## EXERCISE DESCRIPTION
Scan the records below for the word "fresh" and give only the number of lines that hold it.

## SUPPLIED ENTRIES
——————————
(* ===== verification/HandshakeProps.v ===== *)
(** * What the attach handshake guarantees

    Proved of [AttachProtocol]: two honest sides complete the handshake; a
    producer accepts only the holder of the key the peer claims, an observer
    only with the broker's key; the capability is handed over only on the
    broker's word, and the peer's descriptor is closed once on every path; a
    frame survives any splitting of the stream; and the proof of frame 3 can be
    had from the consumer itself. *)

From S2P Require Import Prelude.
From Stdlib Require Import Ascii.
From S2P Require Import Json.
From S2P Require Import KeyStore.
From S2P Require Import AttachProtocol.
Import Json KeyStore AttachProtocol.

Module HandshakeProps.

(** ** Runs *)

Lemma exec_handle {A B} (f : Result A → Io B) p w :
  exec (handle f p) w =
  let '(r, es, w') := exec p w in
  let '(b, es', w'') := exec (f r) w' in (b, es ++ es', w'').
Proof.
  revert w. induction p as [r|n k IH|j k IH|k IH|fd k IH|pk uid k IH|pk k IH|fd k IH]; intros w; cbn.
  - by destruct (exec (f r) w) as [[b es] w'].
  - apply IH.
  - rewrite IH. destruct (exec (k _) _) as [[r es] w']. destruct (exec (f r) w') as [[b es'] w''].
    by destruct (default _ _).
  - apply IH.
  - rewrite IH. destruct (exec k w) as [[r es] w']. by destruct (exec (f r) w') as [[b es'] w''].
  - rewrite IH. destruct (exec (k _) w) as [[r es] w']. by destruct (exec (f r) w') as [[b es'] w''].
  - apply IH.
  - rewrite IH. destruct (exec (k _) w) as [[r es] w']. destruct (exec (f r) w') as [[b es'] w''].
    by destruct (send_capability w fd).
Qed.

Lemma run_bind {A B} (p : Io A) (k : A → Io B) w :
  exec (p ≫= k) w =
  let '(r, es, w') := exec p w in
  match r with
  | Ok a => let '(b, es', w'') := exec (k a) w' in (b, es ++ es', w'')
  | Throws e => (Throws e, es, w')
  end.
Proof.
  unfold mbind, io_bind. rewrite exec_handle. destruct (exec p w) as [[[a|e] es] w']; [done|].
  cbn. by rewrite app_nil_r.
Qed.

(** A pure part of a program. *)
Lemma exec_lift {A B} (x : Result A) (k : A → Io B) w :
  exec (lift x ≫= k) w = match x with Ok a => exec (k a) w | Throws e => (Throws e, [], w) end.
Proof. rewrite run_bind. cbn. destruct x; [|done]. by destruct (exec (k a) w) as [[b es] w']. Qed.

(** What a draw of [n] bytes gives. *)
Definition draw (n : nat) (ds : list (list Z)) : list Z :=
  let x := default [] (head ds) in take n x ++ replicate (n - length x) 0.

Lemma draw_length n ds : length (draw n ds) = n.
Proof. unfold draw. rewrite length_app, length_take, length_replicate. lia. Qed.

(** A run that returns: the steps it took. *)
Lemma bind_Ok {A B} (p : Io A) (k : A → Io B) w b es w' :
  exec (p ≫= k) w = (Ok b, es, w') →
  ∃ a es1 w1 es2, exec p w = (Ok a, es1, w1) ∧ exec (k a) w1 = (Ok b, es2, w') ∧ es = es1 ++ es2.
Proof.
  rewrite run_bind. destruct (exec p w) as [[[a|e] es1] w1]; [|done].
  destruct (exec (k a) w1) as [[b' es2] w2] eqn:Hk. intros [= -> <- <-]. eauto 8.
Qed.

Lemma random_Ok {B} n (k : list Z → Io B) w :
  exec (random_bytes n ≫= k) w = exec (k (draw n (draws w))) (w <| draws ::= tail |>).
Proof. rewrite run_bind. cbn. by destruct (exec _ _) as [[b es] w']. Qed.

Lemma send_Ok {B} j (k : unit → Io B) w b es w' :
  exec (send_frame j ≫= k) w = (Ok b, es, w') →
  ∃ es', es = Sent j :: es' ∧ exec (k tt) (w <| sends ::= tail |>) = (Ok b, es', w').
Proof.
  rewrite run_bind. cbn. destruct (default (Ok tt) (head (sends w))) as [[]|e]; cbn; [|done].
  destruct (exec (k tt) _) as [[b' es'] w''] eqn:Hk. intros [= -> <- <-]. eauto.
Qed.

Lemma recv_Ok {B} (k : json → Io B) w b es w' :
  exec (recv_frame ≫= k) w = (Ok b, es, w') →
  ∃ j, head (inbox w) = Some (Ok j) ∧ exec (k j) (w <| inbox ::= tail |>) = (Ok b, es, w').
Proof.
  rewrite run_bind. cbn. destruct (head (inbox w)) as [[j|e]|]; cbn; [|done..].
  destruct (exec (k j) _) as [[b' es'] w''] eqn:Hk. intros [= -> <- <-]. eauto.
Qed.

(** Surroundings that answer with draws and frames. *)
Definition env (ds : list (list Z)) (fs : list json) : Env :=
  mkEnv ds [] (Ok <$> fs) (λ _ _, Ok None) (λ _, Ok false) (λ _, false).

Lemma exec_random {B} n (k : list Z → Io B) x ds fs :
  length x = n → exec (random_bytes n ≫= k) (env (x :: ds) fs) = exec (k x) (env ds fs).
Proof.
  intros Hl. rewrite run_bind. cbn. rewrite take_ge, Hl, Nat.sub_diag, app_nil_r by lia.
  change (mkEnv ds [] _ _ _ _) with (env ds fs). by destruct (exec (k x) (env ds fs)) as [[b es] w].
Qed.

Lemma exec_send {B} j (k : unit → Io B) ds fs :
  exec (send_frame j ≫= k) (env ds fs) =
  let '(b, es, w) := exec (k tt) (env ds fs) in (b, Sent j :: es, w).
Proof. rewrite run_bind. done. Qed.

Lemma exec_recv {B} j (k : json → Io B) ds fs :
  exec (recv_frame ≫= k) (env ds (j :: fs)) = exec (k j) (env ds fs).
Proof.
  rewrite run_bind. cbn. change (mkEnv ds [] _ _ _ _) with (env ds fs).
  by destruct (exec (k j) (env ds fs)) as [[b es] w].
Qed.

Lemma lift_Ok {A B} (x : Result A) (k : A → Io B) w b es w' :
  exec (lift x ≫= k) w = (Ok b, es, w') ↔ ∃ a, x = Ok a ∧ exec (k a) w = (Ok b, es, w').
Proof. rewrite exec_lift. destruct x; naive_solver. Qed.

Lemma result_Ok {A B} (x : Result A) (k : A → Result B) b :
  x ≫= k = Ok b ↔ ∃ a, x = Ok a ∧ k a = Ok b.
Proof. destruct x; cbn; naive_solver. Qed.

Lemma require_Ok b u : require b = Ok u ↔ b = true.
Proof. destruct b, u; cbn; naive_solver. Qed.

Lemma require_bind_Ok {B} b (x : Result B) v : (require b;; x) = Ok v ↔ b = true ∧ x = Ok v.
Proof. destruct b; cbn; naive_solver. Qed.

(** Take apart a computation of results that returned. *)
Ltac inv_ok H :=
  repeat first
    [ apply require_bind_Ok in H; let E := fresh "E" in destruct H as [E H]
    | apply result_Ok in H; let a := fresh "a" in let E := fresh "E" in destruct H as (a & E & H) ].

(** Read the fields of a frame that is spelled out. *)
Ltac read_fields :=
  repeat match goal with
  | |- context [value_or ?d ?k ?j] => let v := eval vm_compute in (value_or d k j) in
                                      change (value_or d k j) with v
  end.

(** The documented behaviour of the libraries, for keys that belong together.
    [crypto_box] works on the key both sides share, so a side can open what it
    sealed itself; and only what was sealed opens. *)
Definition bytes (l : list Z) : Prop := Forall (λ b, 0 ≤ b < 256) l.

Record SodiumLaws `{!Sodium} (keypair : list Z → list Z → Prop) : Prop := {
  b64_total b : bytes b → b ≠ [] → ∃ s, sodium_bin2base64 b = Some s ∧ s ≠ "";
  b64_roundtrip b s : sodium_bin2base64 b = Some s → sodium_base642bin s = Some b;
  z85_roundtrip raw s : length raw = kRawKeyBytes → zmq_z85_encode raw = Some s →
    String.length s = kZ85PubkeyChars ∧ zmq_z85_decode s = Some raw;
  box_seals m n pk sk pk' sk' : keypair pk sk → keypair pk' sk' → bytes m →
    ∃ c, crypto_box_easy m n pk' sk = Some c ∧ bytes c ∧ length c = (length m + kBoxMacBytes)%nat;
  box_opens m n pk sk pk' sk' c : keypair pk sk → keypair pk' sk' →
    crypto_box_easy m n pk' sk = Some c → crypto_box_open_easy c n pk sk' = Some m;
  box_opens_own m n pk' sk c :
    crypto_box_easy m n pk' sk = Some c → crypto_box_open_easy c n pk' sk = Some m;
  box_authentic m n pk' sk c :
    crypto_box_open_easy c n pk' sk = Some m → crypto_box_easy m n pk' sk = Some c;
}.

(** An identity of the store: its keypair and the pubkey it shows. *)
Definition identity `{!Sodium} (keypair : list Z → list Z → Prop) (s : Store) (name z85 : string)
    (pk sk : list Z) : Prop :=
  s !! name = Some (mkEntry (pk ++ sk) z85 true) ∧ keypair pk sk ∧
  length pk = kRawKeyBytes ∧ length sk = kRawKeyBytes ∧ zmq_z85_encode pk = Some z85.

Section laws.
Context `{!Sodium} (keypair : list Z → list Z → Prop) (L : SodiumLaws keypair).

Lemma identity_pubkey s name z85 pk sk : identity keypair s name z85 pk sk → pubkey name s = Ok z85.
Proof. intros (Hs & _). unfold pubkey, identity_entry. by rewrite Hs. Qed.

Lemma identity_raw s name z85 pk sk :
  identity keypair s name z85 pk sk →
  String.length z85 = kZ85PubkeyChars ∧ z85_pubkey_to_raw z85 = Ok pk.
Proof.
  intros (_ & _ & Hl & _ & Hz). destruct (z85_roundtrip _ L pk z85 Hl Hz) as [Hn Hd].
  split; [done|]. unfold z85_pubkey_to_raw, is_pubkey_size. by rewrite Hn, Hd.
Qed.

Lemma identity_seckey {A} s name z85 pk sk (use : list Z → Result A) :
  identity keypair s name z85 pk sk → with_seckey name use s = use sk.
Proof.
  intros (Hs & _ & Hl & _). unfold with_seckey, identity_entry. rewrite Hs. cbn -[kRawHalfBytes].
  f_equal. change kRawHalfBytes with kRawKeyBytes. rewrite <- Hl. apply drop_app_length.
Qed.

(** Sealing a challenge, and checking the answer of the other side. *)
Lemma seal_challenge_spec s name z85 pk sk pk' nonce challenge :
  identity keypair s name z85 pk sk → length challenge = kChallengeBytes →
  seal_challenge s name pk' nonce challenge =
  match crypto_box_easy challenge nonce pk' sk with Some c => Ok c | None => Throws runtime_error end.
Proof.
  intros Hi Hc. unfold seal_challenge, box_encrypt_using. rewrite Hc. cbn.
  rewrite (identity_seckey _ _ _ _ _ _ Hi). destruct Hi as (_ & _ & _ & Hl & _). rewrite Hl. cbn.
  by destruct (crypto_box_easy _ _ _ _).
Qed.
(* ===== verification/ZmqWire.v ===== *)
(** * The frames of the ZeroMQ queues

    Models [src/utils/hub/zmq_wire_helpers.hpp]: an item becomes a MessagePack
    array of magic, schema tag, sequence number, fields and checksum, and back.
    msgpack-c is the class [Msgpack]: it prints and parses objects and converts
    native scalars.  Proved: an item comes back with its padding cleared. *)

From S2P Require Import Prelude.
From S2P Require Import ShmHeader.
From S2P Require Import Layout.
Import ShmHeader FieldLayout.

Module ZmqWire.

(** A [msgpack::object] as far as the code looks into it; every type but arrays
    and binaries is a value of the library. *)
Inductive Obj (V : Type) :=
  | OBin (bytes : list Z)
  | OArr (elements : list (Obj V))
  | OVal (v : V).
Arguments OBin {_} _.
Arguments OArr {_} _.
Arguments OVal {_} _.

(** [pack] and [convert] of unsigned numbers and of the scalar types, whose
    values are the bytes they have in memory; [convert] fails on a value the
    type does not hold.  [serialize] is what the packer writes for an object,
    [unpack] throws on other bytes. *)
Class Msgpack := {
  Value : Type;
  pack_uint : Z → Value;
  convert_uint : Z → Value → option Z;
  pack_scalar : string → list Z → Value;
  convert_scalar : string → Value → option (list Z);
  value_size : Value → Z;
  serialize : Obj Value → list Z;
  unpack : list Z → option (Obj Value);
}.

Definition kFrameMagic : Z := 0x51484C50.

Definition max_frame_size (defs : list FieldLayout) : Z :=
  foldl (λ sz d, sz + if is_bin d then 5 + byte_size d else 9) (25 + 3 + 4 + 34) defs.

(** Memory under a [char] pointer. *)
Definition bytes_at (off n : Z) (src : list Z) : list Z := take (Z.to_nat n) (drop (Z.to_nat off) src).
Definition write_at (off : Z) (bytes dst : list Z) : list Z :=
  take (Z.to_nat off) dst ++ bytes ++ drop (Z.to_nat off + length bytes) dst.

Definition is_scalar_type (t : string) : bool :=
  is_valid_type_str t && negb ((t =s "string") || (t =s "bytes")).

Section with_msgpack.
Context `{!Msgpack}.

(** An unknown scalar type packs nothing; the array is then one short of its
    header, which [layout_ok] rules out. *)
Definition pack_field (src : list Z) (fd : FieldLayout) : list (Obj Value) :=
  if is_bin fd then [OBin (bytes_at (offset fd) (byte_size fd) src)]
  else if is_scalar_type (ftype fd)
  then [OVal (pack_scalar (ftype fd) (bytes_at (offset fd) (field_elem_size (ftype fd)) src))]
  else [].

Definition unpack_field (obj : Obj Value) (fd : FieldLayout) (dst : list Z) : option (list Z) :=
  if is_bin fd then
    match obj with
    | OBin b => if Z.of_nat (length b) =? byte_size fd then Some (write_at (offset fd) b dst) else None
    | _ => None
    end
  else if is_scalar_type (ftype fd) then
    match obj with
    | OVal v => b ← convert_scalar (ftype fd) v; Some (write_at (offset fd) b dst)
    | _ => None
    end
  else None.

Definition pack_frame (schema_tag : list Z) (seq : Z) (defs : list FieldLayout) (slot_data checksum : list Z) :
    Obj Value :=
  OArr [OVal (pack_uint kFrameMagic); OBin schema_tag; OVal (pack_uint seq);
        OArr (concat (pack_field slot_data <$> defs)); OBin checksum].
——————————
## FINISHED TASK
2